Sync shadow "rounds" parameter to blfs

Otherwise, As Xi has noticed, the password set for root at the end of lfs may use the value 5000 for rounds, and not be changed, even if later the number of rounds is increased.
2025-06-18 19:29:21 +01:00 · 2022-11-25 09:30:45 +01:00 · 2022-11-25 09:30:45 +01:00 · aea16f699e
commit aea16f699e
parent 9a23a75c5d
1 changed files with 4 additions and 1 deletions
--- a/chapter08/shadow.xml
+++ b/chapter08/shadow.xml
@ -62,7 +62,9 @@ find man -name Makefile.in -exec sed -i 's/passwd\.5 / /'   {} \;</userinput></s
    <para id="shadow-login_defs">Instead of using the default
    <emphasis>crypt</emphasis> method, use the more secure
    <emphasis>SHA-512</emphasis> method of password encryption, which also
-    allows passwords longer than 8 characters. It is also necessary to change
+    allows passwords longer than 8 characters. In addition, set the number of
+    rounds to 500,000 instead of the default 5000, which is much too low to
+    prevent brute force password attacks. It is also necessary to change
    the obsolete <filename class="directory">/var/spool/mail</filename> location
    for user mailboxes that Shadow uses by default to the <filename
    class="directory">/var/mail</filename> location used currently.

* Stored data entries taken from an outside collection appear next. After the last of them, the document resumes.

(** The remainder's words as a number: [m] words before the point. *)
Lemma mod_remainder_spec to sign frac intg2 digits start ts m v e : dec_room to -> 0 <= frac -> 0 <= intg2 ->
  let fm := ROUND_UP frac in
  9 * m - 9 < digits - start * 9 <= 9 * m -> m <= ROUND_UP intg2 -> 0 <= m + fm -> ROUND_UP intg2 + fm <= d_len to -> fm < d_len to ->
  Forall word_ok ts -> Z.of_nat (length ts) = m + fm + e -> 0 <= e -> dval ts = v * DIG_BASE ^ e ->
  v < 10 ^ (intg2 + 9 * fm) -> (10 ^ (9 * fm - frac) | v) ->
  exists to', mod_remainder to sign frac intg2 digits start ts = Some (to', E_DEC_OK) /\ dec_digits to' /\
    d_frac to' = frac /\ dec_val to' = v /\ (d_sign to' = sign \/ v = 0).
Proof.
  intros Hr Hf Hi2 fm Hd Hm Hmf Hfit Hfl F L He Ev Ht Ha. pose proof (ROUND_UP_bounds frac Hf) as Bf. fold fm in Bf.
  pose proof (ROUND_UP_bounds intg2 Hi2) as Bi.
  destruct (words_split ts 0 (m + fm)) as (l0 & ws & rest & Ets & L0 & Lw & Ew); [plia..|].
  destruct l0; [|simpl in L0; lia]. cbn [app] in Ets. rewrite Z.sub_0_r in Lw.
  assert (Forall word_ok ws /\ Forall word_ok rest) as [Fw Fr] by (rewrite Ets in F; by apply Forall_app in F).
  assert (dval ws = v) as Vw.
  { pose proof (dval_bounds rest Fr) as Br. rewrite Ets, dval_app in Ev. rewrite Ets, length_app in L.
    replace (Z.of_nat (length rest)) with e in * by plia. pose proof (DIG_BASE_pow_pos e He). clear -Ev Br H. nia. }
  pose proof (dval_bounds ws Fw) as Bw. rewrite Lw, Vw in Bw. destruct Hr as [Hr0 Hr].
  unfold mod_remainder, DIG_PER_DEC1. cbv zeta. rewrite (ceil_words _ m) by done. fold fm.
  destruct ((fm =? 0) && (m =? 0)) eqn:Ez.
  { apply andb_prop in Ez as [E1%Z.eqb_eq E2%Z.eqb_eq].
    destruct (decimal_make_zero_spec to) as (to0 & -> & W & _ & S0 & F0 & V0); [done|]. cbn [mbind option_bind].
    destruct (div_done_spec to0 E_DEC_OK) as (to' & -> & D & F' & _ & S' & V'); [split; [apply W|by left]|].
    assert (v = 0) as Ezv by (destruct ws; [done|simpl in Lw; plia]). exists to'. split_and!; try done; [plia|congruence|by right]. }
  assert (0 < fm \/ 0 < m) as Hpos.
  { apply andb_false_iff in Ez. rewrite !Z.eqb_neq in Ez. clear -Ez Hmf Bf Hf. lia. }
  assert ((m <=? 0) && (d_len to <=? - m) = false) as ->.
  { destruct (Z.leb_spec m 0), (Z.leb_spec (d_len to) (- m)); try done. plia. }
  rewrite (proj2 (Z.ltb_ge (d_len to) m)) by plia.
  destruct (Z.leb_spec m 0) as [Hm0|Hm0].
  - rewrite (proj2 (Z.ltb_ge (d_len to) (1 + (fm + m)))), (Z.max_r 0 (fm + m)), (Z.add_comm fm m), Ew, (Z.max_r 0 (- m)) by plia. cbn [mbind option_bind].
    destruct (remainder_store to sign 0 frac (- m) ws E_DEC_OK) as (buf & to' & Eb & Ed & D & Ff & V & Sg); fold fm; change (ROUND_UP 0) with 0; try done; try plia.
    { rewrite Vw, Z.add_0_l, <- DIG_BASE_pow by plia. apply Z.lt_le_trans with (DIG_BASE ^ (m + fm)); [apply Bw|apply Z.pow_le_mono_r; [done|plia]]. }
    { by rewrite Vw. }
    rewrite Lw in Eb. rewrite Eb. cbn [mbind option_bind]. rewrite Ed. exists to'. split_and!; try done; [congruence|by left].
  - rewrite (proj2 (Z.ltb_ge (d_len to) (m + fm))), (Z.max_r 0 (fm + m)), (Z.add_comm fm m), Ew, (Z.max_l 0 (- m)) by plia. cbn [mbind option_bind].
    assert (ROUND_UP (Z.min (m * 9) intg2) = m) as Emin.
    { destruct (Z.min_spec (m * 9) intg2) as [[? ->]|[? ->]]; [apply ROUND_UP_mul9; plia|]. plia. }
    destruct (remainder_store to sign (Z.min (m * 9) intg2) frac 0 ws E_DEC_OK) as (buf & to' & Eb & Ed & D & Ff & V & Sg); rewrite ?Emin; fold fm; try done; try plia.
    { rewrite Vw. destruct (Z.min_spec (m * 9) intg2) as [[? ->]|[? ->]]; [|done].
      replace (m * 9 + 9 * fm) with (9 * (m + fm)) by lia. rewrite <- DIG_BASE_pow by plia. apply Bw. }
    { by rewrite Vw. }
    rewrite Lw in Eb. rewrite Eb. cbn [mbind option_bind]. rewrite Ed. exists to'. split_and!; try done; [congruence|by left].
Qed.

(** ** The division of two numbers that are not zero *)

Lemma stripped_bounds d z prec w ws : stripped d z prec w ws ->
  1 <= ROUND_UP prec /\ 0 < w /\ word_ok w /\
  w * DIG_BASE ^ (ROUND_UP prec - 1) <= dec_val d < (w + 1) * DIG_BASE ^ (ROUND_UP prec - 1).
Proof.
  intros [_ _ Hl F E Hp Hw]. inversion_clear F as [|?? H0 F']. pose proof (dval_bounds ws F') as B.
  rewrite <- E, dval_cons. pose proof (ROUND_UP_bounds prec ltac:(lia)). simpl length in Hl.
  replace (Z.of_nat (length ws)) with (ROUND_UP prec - 1) in * by plia. split_and!; [plia| |apply H0..|lia|lia].
  eapply Z.lt_le_trans; [|apply Hw]. apply Z.pow_pos_nonneg; plia.
Qed.

Lemma FIX_INTG_FRAC_spec len intg0 frac0 : 0 <= intg0 -> 0 <= frac0 -> 0 <= len ->
  exists intg frac error, FIX_INTG_FRAC_ERROR len intg0 frac0 = (intg, frac, error) /\
    0 <= intg <= intg0 /\ 0 <= frac <= frac0 /\ intg + frac <= len /\
    (intg0 + frac0 <= len /\ error = E_DEC_OK /\ intg = intg0 /\ frac = frac0 \/
     intg0 <= len < intg0 + frac0 /\ error = E_DEC_TRUNCATED /\ intg = intg0 /\ frac = len - intg0 \/
     len < intg0 /\ error = E_DEC_OVERFLOW /\ intg = len /\ frac = 0).
Proof.
  intros Hi Hf Hl. unfold FIX_INTG_FRAC_ERROR.
  destruct (Z.ltb_spec len (intg0 + frac0)); [destruct (Z.ltb_spec len intg0)|]; eexists _, _, _; (split; [done|]); split_and!; lia.
Qed.

Section operands.
Context (from1 from2 : decimal_t) (z1 prec1 w1 z2 prec2 w2 : Z) (ws1 ws2 : list Z).
Context (S1 : stripped from1 z1 prec1 w1 ws1) (S2 : stripped from2 z2 prec2 w2 ws2).
Let n1 := ROUND_UP prec1.
Let n2 := ROUND_UP prec2.
Let c := if w2 <=? w1 then 1 else 0.
Let V1 := dec_val from1.
Let V2 := dec_val from2.

(** The quotient in powers of the base: less than [DIG_BASE ^ I], more than half of
    [DIG_BASE ^ (I - 1)], for [I = n1 - n2 + c] and the places of the points. *)
Lemma ratio_upper : V1 * DIG_BASE ^ n2 < V2 * DIG_BASE ^ (n1 + c).
Proof.
  destruct (stripped_bounds _ _ _ _ _ S1) as (Hn1 & Hw1 & Ho1 & B1). destruct (stripped_bounds _ _ _ _ _ S2) as (Hn2 & Hw2 & Ho2 & B2).
  fold n1 V1 in Hn1, B1. fold n2 V2 in Hn2, B2. unfold c, word_ok in *. pose proof (DIG_BASE_pow_pos (n1 - 1) ltac:(lia)). pose proof (DIG_BASE_pow_pos (n2 - 1) ltac:(lia)).
  replace (DIG_BASE ^ n2) with (DIG_BASE * DIG_BASE ^ (n2 - 1)) by (rewrite <- Z.pow_succ_r by lia; f_equal; lia).
  destruct (Z.leb_spec w2 w1).
  - replace (DIG_BASE ^ (n1 + 1)) with (DIG_BASE * DIG_BASE * DIG_BASE ^ (n1 - 1))
      by (rewrite <- Z.mul_assoc, <- !Z.pow_succ_r by lia; f_equal; lia).
    set (P1 := DIG_BASE ^ (n1 - 1)) in *. set (P2 := DIG_BASE ^ (n2 - 1)) in *. clearbody P1 P2. unfold DIG_BASE in *.
    apply Z.lt_le_trans with ((w1 + 1) * P1 * (1000000000 * P2)); [apply Z.mul_lt_mono_pos_r; lia|].
    transitivity (w2 * P2 * (1000000000 * 1000000000 * P1)); [|apply Z.mul_le_mono_nonneg_r; lia]. nia.
  - replace (DIG_BASE ^ (n1 + 0)) with (DIG_BASE * DIG_BASE ^ (n1 - 1)) by (rewrite <- Z.pow_succ_r by lia; f_equal; lia).
    set (P1 := DIG_BASE ^ (n1 - 1)) in *. set (P2 := DIG_BASE ^ (n2 - 1)) in *. clearbody P1 P2. unfold DIG_BASE in *.
    apply Z.lt_le_trans with ((w1 + 1) * P1 * (1000000000 * P2)); [apply Z.mul_lt_mono_pos_r; lia|].
    transitivity (w2 * P2 * (1000000000 * P1)); [|apply Z.mul_le_mono_nonneg_r; lia]. nia.
Qed.

Lemma ratio_lower : V2 * DIG_BASE ^ (n1 + c) < 2 * V1 * DIG_BASE ^ (n2 + 1).
Proof.
  destruct (stripped_bounds _ _ _ _ _ S1) as (Hn1 & Hw1 & Ho1 & B1). destruct (stripped_bounds _ _ _ _ _ S2) as (Hn2 & Hw2 & Ho2 & B2).
  fold n1 V1 in Hn1, B1. fold n2 V2 in Hn2, B2. unfold c, word_ok in *. pose proof (DIG_BASE_pow_pos (n1 - 1) ltac:(lia)). pose proof (DIG_BASE_pow_pos (n2 - 1) ltac:(lia)).
  replace (DIG_BASE ^ (n2 + 1)) with (DIG_BASE * DIG_BASE * DIG_BASE ^ (n2 - 1))
    by (rewrite <- Z.mul_assoc, <- !Z.pow_succ_r by lia; f_equal; lia).
  destruct (Z.leb_spec w2 w1).
  - replace (DIG_BASE ^ (n1 + 1)) with (DIG_BASE * DIG_BASE * DIG_BASE ^ (n1 - 1))
      by (rewrite <- Z.mul_assoc, <- !Z.pow_succ_r by lia; f_equal; lia).
    set (P1 := DIG_BASE ^ (n1 - 1)) in *. set (P2 := DIG_BASE ^ (n2 - 1)) in *. clearbody P1 P2. unfold DIG_BASE in *.
    apply Z.lt_le_trans with ((w2 + 1) * P2 * (1000000000 * 1000000000 * P1)); [apply Z.mul_lt_mono_pos_r; lia|].
    transitivity (2 * (w1 * P1) * (1000000000 * 1000000000 * P2)); [|apply Z.mul_le_mono_nonneg_r; lia]. nia.
  - replace (DIG_BASE ^ (n1 + 0)) with (DIG_BASE * DIG_BASE ^ (n1 - 1)) by (rewrite <- Z.pow_succ_r by lia; f_equal; lia).
    set (P1 := DIG_BASE ^ (n1 - 1)) in *. set (P2 := DIG_BASE ^ (n2 - 1)) in *. clearbody P1 P2. unfold DIG_BASE in *.
    apply Z.lt_le_trans with ((w2 + 1) * P2 * (1000000000 * P1)); [apply Z.mul_lt_mono_pos_r; lia|].
    transitivity (2 * (w1 * P1) * (1000000000 * 1000000000 * P2)); [|apply Z.mul_le_mono_nonneg_r; lia]. nia.
Qed.
(** C17: a DECIMAL([prec], [scale]) column, with at most [DECIMAL_MAX_SCALE] digits
    after the point and at most as many words as a decimal has.  A number whose
    digits before the point and [scale] digits after it have room in a decimal and
    that, once it is rounded half up to [scale] digits after the point, has at most
    [prec - scale] before it, is stored as [decimal_bin_size] bytes and read back as
    the rounded number.  The error is
    [E_DEC_TRUNCATED], with a warning when the caller asks for it, exactly when
    rounding changed the number. *)
Theorem my_decimal_column_rounds d to prec scale mask mask' : dec_wf d -> dec_nz d -> d_len d = DECIMAL_BUFF_LENGTH ->
  0 <= scale <= prec -> 0 < prec -> scale <= DECIMAL_MAX_SCALE -> decimal_size prec scale <= DECIMAL_BUFF_LENGTH ->
  ROUND_UP (d_intg d) + ROUND_UP scale <= DECIMAL_BUFF_LENGTH ->
  dec_room to -> decimal_size prec scale <= d_len to ->
  let r := round_Q HALF_UP (dec_Q d) scale in
  (Qabs r < Q10 (prec - scale))%Q ->
  exists bytes error to', my_decimal2binary mask d prec scale =
      Some (bytes, error, if Z.land error mask =? 0 then [] else [WARN_DATA_TRUNCATED]) /\
    Z.of_nat (length bytes) = my_decimal_get_binary_size prec scale /\
    (error = E_DEC_OK /\ (r == dec_Q d)%Q \/ error = E_DEC_TRUNCATED /\ ~ (r == dec_Q d)%Q) /\
    binary2my_decimal mask' bytes to prec scale = Some (to', E_DEC_OK, []) /\
    dec_wf to' /\ dec_nz to' /\ (dec_Q to' == r)%Q.
Proof.
  intros Hd Hnz Hlen Hs Hp Hmax Hcol Hroom Hto Hsize r Hlt.
  destruct (column_rounded d scale Hd Hnz (proj1 Hs) ltac:(by apply (column_room d prec))) as (k & rounded & err & Ek & Er & Hg & Hn & Hf & Q & He).
  fold r in Q, He. destruct (column_value rounded prec scale Hg Hn Hs Hp Hf ltac:(by rewrite Q)) as (bytes & Eb & Lb & Hread).
  destruct (Hread to Hto Hsize) as (to' & Et & W & N & Q'). exists bytes, err, to'.
  split_and!; try done; [| |by rewrite Q', Q].
  - unfold my_decimal2binary. rewrite Ek. cbn [mbind option_bind]. rewrite Er. cbn [mbind option_bind]. rewrite Eb.
    cbn [mbind option_bind]. change (E_DEC_OK =? 0) with true. cbv match. rewrite check_result_small by (destruct He as [[-> _]|[-> _]]; [by left|by right]). done.
  - unfold binary2my_decimal. rewrite Et. done.
Qed.

(** ** The text of a condition *)

Lemma condition_text_spec d : dec_digits d -> d_len d <= DECIMAL_BUFF_LENGTH -> exists text, condition_text d = Some text.
Proof.
  intros [Hr Hd] Hl. unfold condition_text. set (buf := replicate _ 0).
  assert (exists d', dec_wf d' /\ d_len d' <= DECIMAL_BUFF_LENGTH /\
    decimal2string d buf (DECIMAL_MAX_STR_LENGTH + 1) 0 0 0 = decimal2string d' buf (DECIMAL_MAX_STR_LENGTH + 1) 0 0 0) as (d' & Hd' & Hl' & ->).
  { destruct Hd as [Hd|[Ei Ef]]; [by exists d|]. exists (mk_decimal 1 0 1 (d_sign d) [0]).
    split_and!; [destruct (d_sign d); by apply dec_wfb_wf|done|].
    unfold decimal2string, remove_leading_zeroes. rewrite Ei, Ef.
    assert (leading_zero_words (d_buf d) 0 (Z.rem (0 - 1) DIG_PER_DEC1 + 1) = Some (0, 0)) as -> by by destruct (d_buf d).
    by destruct (d_sign d). }
  destruct (decimal2string_spec d' buf (DECIMAL_MAX_STR_LENGTH + 1) 0 Hd') as [rest E].
  { pose proof (int_text_length_le d' Hd') as LI. pose proof (wf_fit d' Hd') as Hfit. pose proof (wf_frac_words d' Hd').
    pose proof (ROUND_UP_bounds (d_intg d') (wf_intg d' Hd')). unfold sign_text.
    unfold DECIMAL_MAX_STR_LENGTH, DECIMAL_MAX_POSSIBLE_PRECISION, DECIMAL_BUFF_LENGTH in *.
    destruct (d_sign d'), (d_intg d' =? 0); simpl length; lia. }
  { unfold buf. rewrite length_replicate. done. }
  rewrite E. by eexists.
Qed.

(** Every error of the library is reported. *)
Lemma check_result_some d mask result : dec_digits d -> d_len d <= DECIMAL_BUFF_LENGTH ->
  In result [E_DEC_OK; E_DEC_TRUNCATED; E_DEC_OVERFLOW; E_DEC_DIV_ZERO; E_DEC_BAD_NUM; E_DEC_OOM] ->
  exists conditions, check_result d mask result = Some conditions /\ (Z.land result mask = 0 <-> conditions = []).
Proof.
  intros Hd Hl Hr. unfold check_result. destruct (Z.eqb_spec (Z.land result mask) 0) as [E|E]; [by exists []|].
  destruct (condition_text_spec d Hd Hl) as [text ->].
  destruct Hr as [<-|Hr]; [by destruct E|]. repeat (destruct Hr as [<-|Hr]; [eexists; by split|]). by destruct Hr.
Qed.

(** ** Integers *)

(** A decimal without a fraction. *)
Lemma integer_decimal d n : dec_wf d -> d_frac d <= 0 -> (dec_Q d == inject_Z n)%Q -> int_part d = n /\ int_error d = E_DEC_OK.
Proof.
  intros Hd Hf E. pose proof (wf_frac d Hd). assert (d_frac d = 0) as Ef by lia. unfold int_part, int_error.
  rewrite Ef. change (ROUND_UP 0) with 0. rewrite Z.pow_0_r, Z.quot_1_r, Z.mod_1_r. split; [|done].
  unfold dec_Q, Qeq in E. cbn [Qnum Qden inject_Z] in E. rewrite Ef in E. change (Z.to_pos (DIG_BASE ^ ROUND_UP 0)) with 1%positive in E. lia.
Qed.

Lemma clamp_range lo hi n : lo <= hi ->
  clamp lo hi n E_DEC_OK = (Z.max lo (Z.min hi n), if (lo <=? n) && (n <=? hi) then E_DEC_OK else E_DEC_OVERFLOW).
Proof. intros H. unfold clamp. zcases; f_equal; lia. Qed.

(** C19: [my_decimal2int] gives the number rounded half up, or the bound of the 64-bit
    type it is beyond, signed or unsigned; beyond the type it reports an overflow,
    within it nothing. *)
Theorem my_decimal2int_rounds d rounded mask : dec_wf d -> dec_nz d -> d_len d = DECIMAL_BUFF_LENGTH ->
  ROUND_UP (d_intg d) < DECIMAL_BUFF_LENGTH -> dec_room rounded -> d_len rounded = DECIMAL_BUFF_LENGTH ->
  let n := round_to_int HALF_UP (dec_Q d) in
  (exists conditions, my_decimal2int mask d false rounded =
     Some (Z.max LLONG_MIN (Z.min LLONG_MAX n), if (LLONG_MIN <=? n) && (n <=? LLONG_MAX) then E_DEC_OK else E_DEC_OVERFLOW, conditions) /\
     (LLONG_MIN <= n <= LLONG_MAX -> conditions = [])) /\
  (exists conditions, my_decimal2int mask d true rounded =
     Some (wraps 64 (Z.max 0 (Z.min ULLONG_MAX n)), if (0 <=? n) && (n <=? ULLONG_MAX) then E_DEC_OK else E_DEC_OVERFLOW, conditions) /\
     (0 <= n <= ULLONG_MAX -> conditions = [])).
Proof.
  intros Hd Hnz Hlen Hi Hr Hrl n.
  destruct (decimal_round_spec d (Some rounded) 0 HALF_UP) as (to' & Er & W & _ & Ff & Hn & Q); [done|by rewrite Hrl|by left; rewrite Hlen; change (ROUND_UP (Z.max 0 0)) with 0; lia|done|].
  assert (dec_Q to' == inject_Z n)%Q as EQ.
  { rewrite Q. unfold round_Q, n. change (Q10 (- 0)) with 1%Q. change (Q10 0) with 1%Q. rewrite !Qmult_1_r. done. }
  destruct (integer_decimal to' n W Ff EQ) as [Ep Ee].
  assert (d_sign to' = true -> n < 0) as Hneg.
  { intros Hs. pose proof (Hn Hnz Hs). pose proof (dec_val_nonneg to' W). rewrite <- Ep. unfold int_part, dec_sval.
    pose proof (wf_frac to' W). assert (d_frac to' = 0) as -> by lia. rewrite Hs. change (ROUND_UP 0) with 0. rewrite Z.pow_0_r, Z.quot_1_r. lia. }
  assert (forall result, result = E_DEC_OK \/ result = E_DEC_OVERFLOW ->
    exists conditions, check_result d mask result = Some conditions /\ (result = E_DEC_OK -> conditions = [])) as Hcheck.
  { intros result Hres. destruct (check_result_some d mask result) as (conditions & E & Hc).
    - split; [apply Hd|by left].
    - by rewrite Hlen.
    - destruct Hres as [-> | ->]; simpl; auto.
    - exists conditions. split; [done|]. intros ->. by apply Hc. }
  unfold my_decimal2int. rewrite Er. cbn [mbind option_bind]. rewrite decimal2longlong_spec, decimal2ulonglong_spec, Ep, Ee by done.
  rewrite !clamp_range by done. split.
  - destruct (Hcheck (if (LLONG_MIN <=? n) && (n <=? LLONG_MAX) then E_DEC_OK else E_DEC_OVERFLOW)) as (conditions & E & Hc); [destruct (_ && _); auto|].
    cbn [mbind option_bind]. rewrite E. exists conditions. split; [done|]. intros Hin. apply Hc.
    by rewrite (proj2 (Z.leb_le LLONG_MIN n)), (proj2 (Z.leb_le n LLONG_MAX)) by lia.
  - destruct (Hcheck (if (0 <=? n) && (n <=? ULLONG_MAX) then E_DEC_OK else E_DEC_OVERFLOW)) as (conditions & E & Hc); [destruct (_ && _); auto|].
    exists conditions. split; [|intros Hin; apply Hc; by rewrite (proj2 (Z.leb_le 0 n)), (proj2 (Z.leb_le n ULLONG_MAX)) by lia].
    destruct (d_sign to'); cbn [mbind option_bind]; [|by rewrite E].
    specialize (Hneg eq_refl). rewrite (proj2 (Z.leb_gt 0 n)) in E |- * by done. cbn [andb] in E |- *. rewrite E. do 3 f_equal. rewrite Z.max_l by lia. done.
Qed.

(** ** Errors of the operations *)

Lemma decimal_is_zero_digits d : dec_digits d -> decimal_is_zero d = Some (dec_val d =? 0).
Proof.
  intros [Hr [Hd|[Ei Ef]]]; [by apply decimal_is_zero_spec|]. unfold decimal_is_zero, dec_val, dec_words. rewrite Ei, Ef.
  change (ROUND_UP 0 + ROUND_UP 0) with 0. unfold words. destruct (d_buf d); zcases.
Qed.

Lemma with_sign_digits d sign : dec_digits d -> dec_digits (with_sign d sign).
Proof.
  intros [Hr [Hd|H0]]; (split; [done|]); [left|by right].
  destruct Hd. by split.
Qed.

(** The number that stands for an overflow. *)
Lemma max_internal_decimal_spec d : dec_room d -> d_len d = DECIMAL_BUFF_LENGTH ->
  exists m, max_internal_decimal d = Some m /\ dec_wf m /\ d_len m = d_len d /\ d_frac m = 0 /\ dec_val m = 10 ^ 65 - 1.
Proof.
  intros [Hl Hb] Hlen. unfold max_internal_decimal, max_my_decimal, max_decimal.
  change (max_decimal_words DECIMAL_MAX_PRECISION 0) with (99 :: replicate 7 DIG_MAX). set (ws := 99 :: replicate 7 DIG_MAX).
  assert (length ws = 8%nat) as Lw by done.
  rewrite store_front by (rewrite Lw; unfold DECIMAL_BUFF_LENGTH in *; lia). cbn [mbind option_bind]. eexists. split; [done|].
  assert (dval ws = 10 ^ 65 - 1) as Vw by (vm_compute; reflexivity).
  destruct (mk_decimal_wf 65 0 (d_len d) false ws (drop (length ws) (d_buf d))) as [W V].
  - lia.
  - lia.
  - lia.
  - rewrite Lw. reflexivity.
  - rewrite length_app, length_drop, Lw. unfold DECIMAL_BUFF_LENGTH in *. lia.
  - unfold ws. constructor; [unfold word_ok, DIG_BASE; lia|]. apply Forall_replicate. unfold word_ok, DIG_MAX, DIG_BASE. lia.
  - rewrite Vw. change (65 + 9 * ROUND_UP 0) with 65. generalize (10 ^ 65). lia.
  - apply Z.divide_1_l.
  - change (DECIMAL_MAX_PRECISION - 0) with 65. rewrite <- Vw. split_and!; done.
Qed.

Lemma check_result_and_overflow_spec mask result val : dec_digits val -> d_len val = DECIMAL_BUFF_LENGTH ->
  In result [E_DEC_OK; E_DEC_TRUNCATED; E_DEC_OVERFLOW] ->
  exists val' conditions, check_result_and_overflow mask result val = Some (val', result, conditions) /\
    dec_digits val' /\ d_len val' = d_len val /\ dec_nz val' /\ (conditions = [] <-> Z.land result mask = 0) /\
    (if result =? E_DEC_OVERFLOW then (dec_Q val' == inject_Z (sg (d_sign val) * (10 ^ 65 - 1)))%Q
     else d_frac val' = d_frac val /\ (dec_Q val' == dec_Q val)%Q).
Proof.
  intros Hd Hlen Hr. destruct (check_result_some val mask result) as (conditions & E & Hc); [done|by rewrite Hlen| |].
  { simpl in *. intuition. }
  unfold check_result_and_overflow. rewrite E. cbn [mbind option_bind].
  assert (exists v, (if Z.land result E_DEC_OVERFLOW =? 0 then Some val else max ← max_internal_decimal val; Some (with_sign max (d_sign val))) = Some v /\
    dec_digits v /\ d_len v = d_len val /\
    (if result =? E_DEC_OVERFLOW then (dec_Q v == inject_Z (sg (d_sign val) * (10 ^ 65 - 1)))%Q else v = val)) as (v & -> & Hv & Lv & Qv).
  { destruct Hr as [<-|[<-|[<-|[]]]]; [by exists val..|]. cbv [E_DEC_OVERFLOW Z.land Z.eqb Pos.land].
    destruct (max_internal_decimal_spec val (proj1 Hd) Hlen) as (m & -> & W & Lm & Fm & Vm). cbn [mbind option_bind].
    eexists. split; [done|]. split; [apply with_sign_digits; split; [apply W|by left]|]. split; [done|].
    unfold dec_Q, dec_sval, sg. change (dec_val (with_sign m (d_sign val))) with (dec_val m). rewrite Vm. cbn [with_sign d_frac d_sign]. rewrite Fm.
    unfold Qeq, inject_Z. cbn [Qnum Qden]. change (Z.to_pos (DIG_BASE ^ ROUND_UP 0)) with 1%positive. generalize (10 ^ 65). intros x. change (2 =? 2)%positive with true. cbv match. destruct (d_sign val); lia. }
  assert ((result =? E_DEC_DIV_ZERO) = false) as -> by by destruct Hr as [<-|[<-|[<-|[]]]].
  cbn [mbind option_bind negb andb]. rewrite decimal_is_zero_digits by done.
  exists (if d_sign v then if dec_val v =? 0 then with_sign v false else v else v), conditions.
  assert ((result =? E_DEC_OVERFLOW) = false -> v = val) as Hval by (intros E0; by rewrite E0 in Qv).
  split_and!.
  - destruct (d_sign v); [|done]. by destruct (dec_val v =? 0).
  - destruct (d_sign v); [|done]. destruct (dec_val v =? 0); [by apply with_sign_digits|done].
  - destruct (d_sign v); [|done]. by destruct (dec_val v =? 0).
  - unfold dec_nz. destruct (d_sign v) eqn:Es; [|by rewrite Es]. by destruct (Z.eqb_spec (dec_val v) 0).
  - by symmetry.
  - assert (forall x, (dec_Q v == x)%Q -> (dec_Q (if d_sign v then if dec_val v =? 0 then with_sign v false else v else v) == x)%Q) as Hq.
    { intros x Hx. destruct (d_sign v); [|done]. destruct (Z.eqb_spec (dec_val v) 0) as [E0|]; [|done].
      rewrite <- Hx, (dec_Q_zero v E0). by apply dec_Q_zero. }
    destruct (result =? E_DEC_OVERFLOW); [by apply Hq|]. rewrite <- (Hval eq_refl). split; [|by apply Hq].
    destruct (d_sign v); [|done]. by destruct (dec_val v =? 0).
Qed.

And,
@ -80,6 +82,7 @@ find man -name Makefile.in -exec sed -i 's/passwd\.5 / /'   {} \;</userinput></s
    </note>

 <screen><userinput remap="pre">sed -e 's:#ENCRYPT_METHOD DES:ENCRYPT_METHOD SHA512:' \
+    -e 's@#\(SHA_CRYPT_..._ROUNDS 5000\)@\100@'       \
    -e 's:/var/spool/mail:/var/mail:'                 \
    -e '/PATH=/{s@/sbin:@@;s@/bin:@@}'                \
    -i etc/login.defs</userinput></screen>